To some extant, yes. As part of Swift 6 work, methods in the SDK have received annotations designating what's sendable or bound to the main actor. So, for WebKit, the method in question here was declared like this in the iOS 17.5 SDK (in WKNavigationDelegate.h):

- (void)webView:(WKWebView *)webView decidePolicyForNavigationAction:(WKNavigationAction *)navigationAction decisionHandler:(void (^)(WKNavigationActionPolicy))decisionHandler WK_SWIFT_ASYNC(3);

and like this in the iOS 18 SDK:

- (void)webView:(WKWebView *)webView decidePolicyForNavigationAction:(WKNavigationAction *)navigationAction decisionHandler:(WK_SWIFT_UI_ACTOR void (^)(WKNavigationActionPolicy))decisionHandler WK_SWIFT_ASYNC(3);

That extra WK_SWIFT_UI_ACTOR macro on the declaration produces the @MainActor annotation when expressed through the Swift interface:

optional func webView(_ webView: WKWebView, decidePolicyFor navigationAction: WKNavigationAction, decisionHandler: @escaping @MainActor @Sendable (WKNavigationActionPolicy) -> Void)

Since your XCFramework exposes this method as part of the framework's public interface, when a client of your framework builds with the iOS 18 SDK, they get a build error because your definition of this overridden function from the iOS 17 SDK does not match the definition in the iOS 18 SDK that the complier is comparing it against. This is a source breaking change rather than ABI breaking because your client is recompiling using the new SDK with the updated WebKit interface, even though your XCFramework is linked with the older SDK.

We recognize that the build errors that fall out of this circumstance is problematic in situations like yours, and we're investigating ways to make this more pleasant. (Thanks for that bug report!)

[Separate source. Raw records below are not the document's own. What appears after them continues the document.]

Notation "'let?' ( x , y ) := p 'in' q" := (and_then p (fun x y => q))
  (at level 10, x name, y name, p at level 100, q at level 200) : gs_scope.

(** [r?] for a plain result. *)
Notation "'let!' x := r 'in' q" := (match r with Ok x => q | Err e => Err e end)
  (at level 10, x name, r at level 100, q at level 200) : gs_scope.

(** ** Lines and integers *)

(** [&l[a..b]]. *)
Definition sub (l : bytes) (a b : nat) : bytes := take (b - a) (drop a l).

(** The position of the first CR LF of [l], which starts at position [i]. *)
Fixpoint find_crlf (l : bytes) (i : nat) : option nat :=
  match l with
  | b0 :: ((b1 :: _) as l') =>
      if decide (b0 = CR /\ b1 = LF) then Some i else find_crlf l' (S i)
  | _ => None
  end.

Definition read_line (input : bytes) (from : nat) : Parsed bytes :=
  if decide (length input < from)%nat then Ok None
  else
    match find_crlf (drop from input) from with
    | Some i => Ok (Some (sub input from i, (i + 2)%nat))
    | None => Ok None
    end.

Definition str_from (b : bytes) : result ProtocolError bytes :=
  if utf8_valid b then Ok b else Err (Malformed (B "invalid UTF-8 in text line")).

Definition parse_i64 (b : bytes) : result ProtocolError Z :=
  let! s := str_from b in
  match i64_from_str s with
  | Some n => Ok n
  | None => Err (Malformed (B "invalid integer '" ++ s ++ B "'"))
  end.

(** ** Scalars *)

Definition text_line (input : bytes) (from : nat) (make : bytes -> Frame) : Parsed Frame :=
  let? (line, next) := read_line input from in
  let! s := str_from line in
  Ok (Some (make s, next)).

On your end, as the XCFramework developer, your long-term view here should be that the updated function signature is the correct one for future iterations of your XCFramework where you ship the XCFramework from Xcode 16, as this will play well with Swift 6, since that's the reason the WebKit interface was decorated with the new attributes. For the short term, as an XCFramework developer, you always need to be compiling for the oldest Xcode version that clients of your XCFramework are using, so you can stick with compiling your framework with Xcode 15 (and the iOS 17 SDK), though any of your clients will need to also remain with Xcode 15 for the moment as well as your investigation that I mentioned above proceeds. If you happen to be in a circumstance where you can easily require all clients of your XCFramework use Xcode 16 (such as other teams within your company), you can recompile your XCFramework with Xcode 16 using the modified function signature from the iOS SDK.